-- Problem description --
Repeat nothing but the lines below running from the one containing "- unfold slot." to the one containing "(** The end". Keep both end lines.

== == ==

Lemma tst_ldiff_same f b : tst (Z.ldiff f b) b = false.
Proof.
  unfold tst. apply negb_false_iff, Z.eqb_eq, Z.bits_inj'. intros n Hn.
  rewrite Z.land_spec, Z.ldiff_spec, Z.bits_0. by destruct (Z.testbit f n), (Z.testbit b n).
Qed.

Lemma positive_of_ok c : cent_ok c ->
  cent_ok (positive_of c) /\ keeps c (positive_of c) /\ same_slots c (positive_of c) /\
  is_neg (positive_of c) = false /\
  (forall m, Z.land m DF_NEGATIVE = 0%Z -> tst (flags (positive_of c)) m = tst (flags c) m).
Proof.
  intros (Hs & Hq & Hcs & Hn). unfold positive_of. destruct (is_neg c) eqn:Hneg; [|split_and!; unfold cent_ok; by auto].
  split; [split; [|split; [done|split]]|split; [done|split; [|split; [done|]]]].
  - split; [cbn; by rewrite tst_ldiff_same|by split].
  - unfold cent_size in *. change (sets (set_body _ _)) with no_rrmu. unfold no_rrmu. rewrite sets_size_nones.
    unfold ext_size, sets, is_neg in *. cbn. destruct (body c); [|done]. cbn in Hcs. lia.
  - change (sets (set_body _ _)) with no_rrmu. unfold no_rrmu. rewrite count_sets_nones. cbn. rewrite Hn.
    unfold sets, is_neg in *. by destruct (body c).
  - intros j. unfold slot. change (sets (set_body _ _)) with ([] ++ no_rrmu). unfold no_rrmu.
    rewrite slot_app_nones. unfold sets, is_neg in *. by destruct (body c).
  - intros m Hm. cbn. by apply tst_ldiff.
Qed.

Lemma runs_add_rrset c idx ttl ts fl s :
  cent_ok c -> idx < NRRTOT -> slot c idx = None -> lent_in (lent_of c None) (rrl s) ->
  runs (add_cent_rrset_by_index c idx ttl ts fl) s (fun r s' =>
    rrl_only s s' (drop_lent (lent_of c None) (rrl s)) /\ (plenty s -> r.1 = true /\ plenty s') /\
    cent_ok r.2 /\ keeps c r.2 /\ is_neg r.2 = false /\
    (forall m, Z.land m DF_NEGATIVE = 0%Z -> tst (flags r.2) m = tst (flags c) m) /\
    if (r.1 : bool) then filled c r.2 idx (new_rrset ttl ts fl) else same_slots c r.2).
Proof.
  intros Hok Hi Hslot Hl. unfold add_cent_rrset_by_index.
  pose proof (positive_of_ok c Hok) as (Hok1 & Hk1 & Hsl1 & Hn1 & Hf1).
  apply runs_bind. eapply runs_weaken with (Q := fun c1 s1 => c1 = positive_of c /\
    s1 = with_rrl (drop_lent (lent_of c None) (rrl s)) s).
  { pose proof Hok as [[Hn _] _]. rewrite Hn. unfold lent_of, is_neg, positive_of in *.
    destruct (body c) as [l ttl' ts'|] eqn:Hb; cbn in Hl |- *.
    - run_with runs_remove_lent; [done|]. intros _ s' ->. apply runs_ret. unfold is_neg. by rewrite Hb.
    - apply runs_ret. rewrite with_rrl_id. unfold is_neg. by rewrite Hb. }
  intros c1 s1 [-> ->]. set (s1 := with_rrl _ s).
  run_with runs_rrset_slot; [done..|]. intros r s2 (Hm2 & Hp2 & Hr).
  assert (Hpl : plenty s -> plenty s1) by done.
  destruct r as [c2|].
  2:{ apply runs_ret. cbn. split_and!; [|intros H; by destruct (proj1 (Hp2 (Hpl H)))|done..].
      destruct Hm2 as [m ->]. by exists m. }
  destruct (Hr c2 eq_refl) as (Hok2 & Hk2 & Hsl2 & Hn2 & Hf2 & Hlt2). clear Hr.
  assert (Hslot2 : sets c2 !! idx = Some None).
  { destruct (lookup_lt_is_Some_2 (sets c2) idx Hlt2) as [x Hx]. rewrite Hx.
    pose proof (Hsl2 idx) as H2. rewrite Hsl1, Hslot in H2. unfold slot in H2. rewrite Hx in H2. by cbn in H2; subst x. }
  run_with runs_alloc. intros b s3 [Hm3 Hp3].
  assert (Hro : rrl_only s s3 (drop_lent (lent_of c None) (rrl s))).
  { destruct Hm2 as [m ->], Hm3 as [m' ->]. by exists m'. }
  pose proof Hok2 as (Hs2 & Hq2 & Hcs2 & Hnum2).
  destruct b.
  - destruct (rrarr_set_sets c2 idx (Some (new_rrset ttl ts fl)) Hs2 Hlt2) as (bd & Hset & Hs' & Hsets & Hneg & Hext).
    run_lift; [exact Hset|]. apply runs_ret. cbn [fst snd].
    assert (Hnum : num_rrs (set_body bd c2) = num_rrs c2) by done.
    assert (Hcount : count_sets (<[idx:=Some (new_rrset ttl ts fl)]> (sets c2)) = (num_rrs c2 + 1)%Z).
    { rewrite (count_sets_insert _ _ _ _ Hslot2), Hnum2. cbn [one]. lia. }
    pose proof (count_sets_le (sets c2)).
    split_and!; [done|by intros H'; split; [|apply Hp3, Hp2, Hpl]| | | | |].
    + split_and!; [destruct Hs' as [H1 H2]; by split|exact Hq2| |].
      * unfold cent_size. change (sets (set_num_rrs _ _)) with (sets (set_body bd c2)).
        change (ext_size (set_num_rrs _ _)) with (ext_size (set_body bd c2)).
        rewrite Hsets, Hext, (sets_size_insert _ _ _ _ Hslot2). cbn. rewrite Hcs2. unfold cent_size, rrset_size. cbn. lia.
      * change (sets (set_num_rrs _ _)) with (sets (set_body bd c2)). rewrite Hsets, Hcount. cbn.
        apply u16_count; [done|done|lia|lia].
    + exact (keeps_trans _ _ _ Hk1 Hk2).
    + done.
    + intros m Hm. cbn. rewrite Hf2. by apply Hf1.
    + split; [|intros j Hj]; unfold slot at 1; change (sets (set_num_rrs _ _)) with (sets (set_body bd c2)); rewrite Hsets.
      * by rewrite list_lookup_insert_eq.
      * rewrite list_lookup_insert_ne by done. fold (slot c2 j). by rewrite Hsl2, Hsl1.
  - destruct (rrarr_set_sets c2 idx None Hs2 Hlt2) as (bd & Hset & Hs' & Hsets & Hneg & Hext).
    rewrite (list_insert_id _ _ _ Hslot2) in Hsets.
    run_lift; [exact Hset|]. apply runs_ret. cbn [fst snd].
    split_and!; [done|intros H'; destruct (Hp3 (proj2 (Hp2 (Hpl H')))); done| | |done| |].
    + split_and!; [done|exact Hq2| |by rewrite Hsets].
      unfold cent_size. rewrite Hsets, Hext. exact Hcs2.
    + exact (keeps_trans _ _ _ Hk1 Hk2).
    + intros m Hm. cbn. rewrite Hf2. by apply Hf1.
    + intros j. unfold slot at 1. rewrite Hsets. fold (slot c2 j). by rewrite Hsl2, Hsl1.
Qed.
End AddSpec.

Section RecordSpec.
Context {P : Platform}.

(** Linking a record after position [rtail]. *)
Definition link_rr (rtail : option nat) (rr : list Z) (rrs : list (list Z)) : list (list Z) :=
  match rtail with
  | None => rr :: rrs
  | Some k => take (S k) rrs ++ rr :: drop (S k) rrs
  end.

Lemma rrs_size_app a b : rrs_size (a ++ b) = (rrs_size a + rrs_size b)%Z.
Proof.
  induction a as [|r a IH]; [done|]. cbn [app]. unfold rrs_size in *. cbn [fold_right]. rewrite IH. lia.
Qed.

Lemma rrs_size_link rtail rr rrs :
  rrs_size (link_rr rtail rr rrs) = (rrs_size rrs + (sizeof_rr_bucket_t + Z.of_nat (length rr)))%Z.
Proof.
  destruct rtail as [k|]; cbn [link_rr]; [|unfold rrs_size; cbn; lia].
  rewrite <- (take_drop (S k) rrs) at 3. rewrite !rrs_size_app. unfold rrs_size. cbn. lia.
Qed.

(** Replacing a set by one of another size. *)
Lemma replace_set_ok c idx rs rs' d :
  cent_ok c -> slot c idx = Some rs -> rrset_size rs' = (rrset_size rs + d)%Z ->
  exists b, rrarr_set c idx (Some rs') = Some (set_body b c) /\
    cent_ok (set_cs (cs c + d) (set_body b c)) /\ filled c (set_body b c) idx rs' /\
    is_neg (set_body b c) = false.
Proof.
  intros (Hs & Hq & Hcs & Hn) Hsl Hd. pose proof (slot_lookup _ _ _ Hsl) as Hlk.
  assert (Hlt : idx < length (sets c)) by (by eapply lookup_lt_Some).
  destruct (rrarr_set_sets c idx (Some rs') Hs Hlt) as (b & Hset & Hs' & Hsets & Hneg & Hext).
  exists b. split; [done|]. split; [split; [|split; [|split]]|split; [split|done]].
  - destruct Hs' as [H1 H2]. by split.
  - done.
  - unfold cent_size. change (sets (set_cs _ _)) with (sets (set_body b c)).
    change (ext_size (set_cs _ _)) with (ext_size (set_body b c)).
    rewrite Hsets, Hext, (sets_size_insert _ _ _ _ Hlk). cbn. rewrite Hcs, Hd. unfold cent_size. lia.
  - change (sets (set_cs _ _)) with (sets (set_body b c)).
    rewrite Hsets, (count_sets_insert _ _ _ _ Hlk). cbn [one]. cbn. rewrite Hn. lia.
  - unfold slot. rewrite Hsets. by rewrite list_lookup_insert_eq.
  - intros j Hj. unfold slot. rewrite Hsets. by rewrite list_lookup_insert_ne.
Qed.

Lemma slot_index c idx rs : shape c -> slot c idx = Some rs -> rrarr_index c idx = Some (Some rs).
Proof.
  intros Hs Hsl. pose proof (slot_lt _ _ _ Hs Hsl) as [_ Hn]. rewrite rrarr_index_sets by done. by apply slot_lookup.
Qed.

Definition rtail_ok (rtail : option nat) (rrs : list (list Z)) : Prop :=
  match rtail with Some k => k < length rrs | None => True end.

(** The end of [add_cent_rr_int], with the set in place. *)
Lemma runs_link_rr c idx rs rr rtail s :
  cent_ok c -> slot c idx = Some rs -> rtail_ok rtail (rs_rrs rs) ->
  runs (r ← liftM (rrarr_index c idx); rs ← liftM r;
        '(rrs', pos) ← liftM
          match rtail with
          | None => Some (rr :: rs_rrs rs, 0)
          | Some k =>
              if decide (k < length (rs_rrs rs))
              then Some (take (S k) (rs_rrs rs) ++ rr :: drop (S k) (rs_rrs rs), S k) else None
          end;
        c ← liftM (rrarr_set c idx (Some (rs_set_rrs rrs' rs)));
        mret (true, set_cs (cs c + (sizeof_rr_bucket_t + Z.of_nat (length rr))) c, Some pos)) s
    (fun r s' => s' = s /\ r.1.1 = true /\ cent_ok r.1.2 /\ keeps c r.1.2 /\ flags r.1.2 = flags c /\
      is_neg r.1.2 = false /\ filled c r.1.2 idx (rs_set_rrs (link_rr rtail rr (rs_rrs rs)) rs) /\
      r.2 = Some (from_option S 0 rtail)).
Proof.
  intros Hok Hsl Hrt. pose proof Hok as (Hs & _).
  run_lift; [by apply slot_index|]. run_lift; [done|].
  eapply (runs_bind (liftM _)). eapply (runs_lift _ (link_rr rtail rr (rs_rrs rs), from_option S 0 rtail)).
  { destruct rtail as [k|]; [|done]. cbn in Hrt |- *. by rewrite decide_True. }
  destruct (replace_set_ok c idx rs (rs_set_rrs (link_rr rtail rr (rs_rrs rs)) rs)
    (sizeof_rr_bucket_t + Z.of_nat (length rr)) Hok Hsl) as (b & Hset & Hok' & Hfill & Hneg).
  { unfold rrset_size. cbn [rs_rrs rs_set_rrs]. rewrite rrs_size_link. lia. }
  run_lift; [exact Hset|]. apply runs_ret. cbn [fst snd]. by splits.
Qed.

== == ==

-- Written response --
  - unfold slot. rewrite Hsets. by rewrite list_lookup_insert_eq.
  - intros j Hj. unfold slot. rewrite Hsets. by rewrite list_lookup_insert_ne.
Qed.

Lemma slot_index c idx rs : shape c -> slot c idx = Some rs -> rrarr_index c idx = Some (Some rs).
Proof.
  intros Hs Hsl. pose proof (slot_lt _ _ _ Hs Hsl) as [_ Hn]. rewrite rrarr_index_sets by done. by apply slot_lookup.
Qed.

Definition rtail_ok (rtail : option nat) (rrs : list (list Z)) : Prop :=
  match rtail with Some k => k < length rrs | None => True end.

(** The end of [add_cent_rr_int], with the set in place. *)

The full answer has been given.